- Opening Delimiter -

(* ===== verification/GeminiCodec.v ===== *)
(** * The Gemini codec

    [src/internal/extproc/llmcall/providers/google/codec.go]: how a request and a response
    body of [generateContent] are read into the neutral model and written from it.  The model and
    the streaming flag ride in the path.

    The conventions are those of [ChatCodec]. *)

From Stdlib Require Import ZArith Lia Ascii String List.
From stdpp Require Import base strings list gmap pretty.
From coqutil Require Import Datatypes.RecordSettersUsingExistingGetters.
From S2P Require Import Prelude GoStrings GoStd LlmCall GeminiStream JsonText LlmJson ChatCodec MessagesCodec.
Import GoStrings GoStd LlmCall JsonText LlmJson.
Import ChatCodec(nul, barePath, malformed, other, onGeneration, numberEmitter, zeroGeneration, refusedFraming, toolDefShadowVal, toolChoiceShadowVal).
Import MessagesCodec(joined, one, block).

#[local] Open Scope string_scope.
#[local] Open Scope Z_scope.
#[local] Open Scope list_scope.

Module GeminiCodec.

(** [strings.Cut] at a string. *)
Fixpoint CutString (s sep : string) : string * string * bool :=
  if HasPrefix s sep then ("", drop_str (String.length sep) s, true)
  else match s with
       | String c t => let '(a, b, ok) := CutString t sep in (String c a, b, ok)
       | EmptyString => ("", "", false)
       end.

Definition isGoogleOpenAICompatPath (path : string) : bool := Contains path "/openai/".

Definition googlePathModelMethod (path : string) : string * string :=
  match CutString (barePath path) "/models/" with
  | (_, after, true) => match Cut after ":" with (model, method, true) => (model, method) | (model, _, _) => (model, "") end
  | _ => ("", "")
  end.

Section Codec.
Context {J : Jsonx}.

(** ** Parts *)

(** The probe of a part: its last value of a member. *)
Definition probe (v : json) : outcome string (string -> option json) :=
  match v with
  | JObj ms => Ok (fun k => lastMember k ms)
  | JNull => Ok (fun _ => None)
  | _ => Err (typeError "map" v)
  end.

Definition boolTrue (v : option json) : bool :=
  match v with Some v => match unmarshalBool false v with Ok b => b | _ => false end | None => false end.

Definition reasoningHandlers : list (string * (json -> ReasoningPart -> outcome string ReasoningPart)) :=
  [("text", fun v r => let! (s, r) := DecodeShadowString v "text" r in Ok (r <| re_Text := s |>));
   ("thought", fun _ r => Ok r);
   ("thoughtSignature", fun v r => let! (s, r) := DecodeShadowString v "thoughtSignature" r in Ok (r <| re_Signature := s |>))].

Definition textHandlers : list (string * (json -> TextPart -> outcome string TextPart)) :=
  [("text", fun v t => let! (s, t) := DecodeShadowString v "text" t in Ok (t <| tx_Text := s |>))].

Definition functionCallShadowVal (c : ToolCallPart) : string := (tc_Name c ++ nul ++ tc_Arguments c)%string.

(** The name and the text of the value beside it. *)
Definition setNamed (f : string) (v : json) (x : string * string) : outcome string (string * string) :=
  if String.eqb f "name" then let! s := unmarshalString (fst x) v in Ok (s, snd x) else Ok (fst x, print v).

- Closing Delimiter -
- Opening Delimiter -

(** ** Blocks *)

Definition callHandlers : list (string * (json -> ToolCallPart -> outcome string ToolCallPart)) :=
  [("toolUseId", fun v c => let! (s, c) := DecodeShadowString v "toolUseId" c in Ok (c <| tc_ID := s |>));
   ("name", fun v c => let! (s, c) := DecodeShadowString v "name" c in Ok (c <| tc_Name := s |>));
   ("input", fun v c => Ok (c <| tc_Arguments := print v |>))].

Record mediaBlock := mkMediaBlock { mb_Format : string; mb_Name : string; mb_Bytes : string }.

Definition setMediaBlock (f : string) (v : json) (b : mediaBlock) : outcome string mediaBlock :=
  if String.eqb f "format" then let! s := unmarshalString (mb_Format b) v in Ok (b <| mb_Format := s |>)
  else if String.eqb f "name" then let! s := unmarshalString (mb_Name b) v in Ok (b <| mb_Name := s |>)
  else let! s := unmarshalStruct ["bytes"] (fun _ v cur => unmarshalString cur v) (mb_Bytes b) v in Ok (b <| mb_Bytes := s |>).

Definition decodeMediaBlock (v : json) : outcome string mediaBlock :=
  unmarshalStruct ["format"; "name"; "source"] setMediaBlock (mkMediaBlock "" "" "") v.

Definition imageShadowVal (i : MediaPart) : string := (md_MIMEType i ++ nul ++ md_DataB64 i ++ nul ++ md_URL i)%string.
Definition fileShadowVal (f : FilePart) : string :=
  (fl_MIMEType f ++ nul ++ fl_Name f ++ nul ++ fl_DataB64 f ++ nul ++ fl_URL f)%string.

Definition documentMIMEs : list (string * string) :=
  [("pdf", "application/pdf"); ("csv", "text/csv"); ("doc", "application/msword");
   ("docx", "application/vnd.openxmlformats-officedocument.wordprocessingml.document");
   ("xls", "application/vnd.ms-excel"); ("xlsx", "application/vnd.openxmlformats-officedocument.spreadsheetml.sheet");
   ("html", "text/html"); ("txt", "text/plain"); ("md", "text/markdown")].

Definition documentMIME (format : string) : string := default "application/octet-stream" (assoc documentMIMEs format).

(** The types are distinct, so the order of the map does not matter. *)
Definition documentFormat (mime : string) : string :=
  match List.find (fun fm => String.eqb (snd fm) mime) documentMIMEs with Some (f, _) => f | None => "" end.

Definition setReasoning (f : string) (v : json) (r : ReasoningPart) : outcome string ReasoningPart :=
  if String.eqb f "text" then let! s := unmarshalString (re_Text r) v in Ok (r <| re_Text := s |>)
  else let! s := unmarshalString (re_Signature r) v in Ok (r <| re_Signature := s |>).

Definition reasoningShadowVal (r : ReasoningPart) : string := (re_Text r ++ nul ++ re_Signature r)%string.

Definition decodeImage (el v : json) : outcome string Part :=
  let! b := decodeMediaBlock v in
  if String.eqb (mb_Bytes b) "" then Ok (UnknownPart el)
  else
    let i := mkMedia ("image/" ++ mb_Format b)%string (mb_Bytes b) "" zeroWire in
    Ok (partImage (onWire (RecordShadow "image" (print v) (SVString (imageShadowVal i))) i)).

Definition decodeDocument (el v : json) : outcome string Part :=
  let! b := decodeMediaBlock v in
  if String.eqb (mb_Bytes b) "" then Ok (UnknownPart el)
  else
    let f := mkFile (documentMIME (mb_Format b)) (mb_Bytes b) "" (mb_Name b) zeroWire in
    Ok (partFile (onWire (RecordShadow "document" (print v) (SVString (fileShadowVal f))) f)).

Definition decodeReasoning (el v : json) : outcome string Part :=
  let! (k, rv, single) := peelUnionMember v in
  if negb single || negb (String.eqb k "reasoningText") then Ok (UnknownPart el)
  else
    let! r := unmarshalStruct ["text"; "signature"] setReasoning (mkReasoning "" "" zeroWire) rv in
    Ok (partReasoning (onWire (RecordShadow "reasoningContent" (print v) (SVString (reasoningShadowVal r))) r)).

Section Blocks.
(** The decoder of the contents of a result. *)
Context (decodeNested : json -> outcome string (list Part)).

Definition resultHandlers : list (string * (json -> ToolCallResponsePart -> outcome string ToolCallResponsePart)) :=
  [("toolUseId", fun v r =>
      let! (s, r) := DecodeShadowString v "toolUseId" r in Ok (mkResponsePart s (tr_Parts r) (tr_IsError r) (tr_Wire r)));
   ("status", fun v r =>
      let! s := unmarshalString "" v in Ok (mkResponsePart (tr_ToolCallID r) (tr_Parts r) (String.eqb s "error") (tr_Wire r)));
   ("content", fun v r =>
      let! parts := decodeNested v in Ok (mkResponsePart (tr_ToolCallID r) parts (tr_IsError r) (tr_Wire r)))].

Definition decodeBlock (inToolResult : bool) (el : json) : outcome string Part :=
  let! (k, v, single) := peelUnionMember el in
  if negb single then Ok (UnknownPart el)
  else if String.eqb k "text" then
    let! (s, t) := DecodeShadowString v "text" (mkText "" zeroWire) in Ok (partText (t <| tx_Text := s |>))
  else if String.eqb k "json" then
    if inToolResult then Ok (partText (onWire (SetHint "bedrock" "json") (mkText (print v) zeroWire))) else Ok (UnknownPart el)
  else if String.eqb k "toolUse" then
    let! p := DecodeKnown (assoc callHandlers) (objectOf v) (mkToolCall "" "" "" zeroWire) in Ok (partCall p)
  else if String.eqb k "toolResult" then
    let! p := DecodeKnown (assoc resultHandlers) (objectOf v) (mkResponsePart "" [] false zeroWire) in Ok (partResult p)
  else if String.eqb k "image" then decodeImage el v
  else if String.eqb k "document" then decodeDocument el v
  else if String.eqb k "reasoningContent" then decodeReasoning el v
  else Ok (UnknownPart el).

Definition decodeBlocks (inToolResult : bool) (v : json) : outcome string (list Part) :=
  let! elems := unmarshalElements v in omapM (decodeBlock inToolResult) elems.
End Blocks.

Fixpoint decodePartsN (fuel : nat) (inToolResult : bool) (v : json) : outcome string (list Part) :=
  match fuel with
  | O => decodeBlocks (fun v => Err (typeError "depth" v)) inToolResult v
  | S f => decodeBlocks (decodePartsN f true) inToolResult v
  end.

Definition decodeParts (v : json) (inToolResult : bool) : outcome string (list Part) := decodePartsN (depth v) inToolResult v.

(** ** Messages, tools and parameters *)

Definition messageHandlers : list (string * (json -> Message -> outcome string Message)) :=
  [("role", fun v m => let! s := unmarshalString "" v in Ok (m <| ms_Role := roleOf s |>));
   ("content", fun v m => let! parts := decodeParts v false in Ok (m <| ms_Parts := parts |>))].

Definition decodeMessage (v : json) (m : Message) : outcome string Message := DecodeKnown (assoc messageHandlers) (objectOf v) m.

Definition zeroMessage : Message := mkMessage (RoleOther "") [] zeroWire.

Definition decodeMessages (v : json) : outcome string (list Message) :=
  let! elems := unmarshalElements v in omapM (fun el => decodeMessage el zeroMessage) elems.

- Closing Delimiter -

Aim of the task:
Reproduce word for word the material above, beginning with the line that contains "let f := mkFile" and ending with the line that contains "(** The decoder".

Reply to the exercise:
    let f := mkFile (documentMIME (mb_Format b)) (mb_Bytes b) "" (mb_Name b) zeroWire in
    Ok (partFile (onWire (RecordShadow "document" (print v) (SVString (fileShadowVal f))) f)).

Definition decodeReasoning (el v : json) : outcome string Part :=
  let! (k, rv, single) := peelUnionMember v in
  if negb single || negb (String.eqb k "reasoningText") then Ok (UnknownPart el)
  else
    let! r := unmarshalStruct ["text"; "signature"] setReasoning (mkReasoning "" "" zeroWire) rv in
    Ok (partReasoning (onWire (RecordShadow "reasoningContent" (print v) (SVString (reasoningShadowVal r))) r)).

Section Blocks.
(** The decoder of the contents of a result. *)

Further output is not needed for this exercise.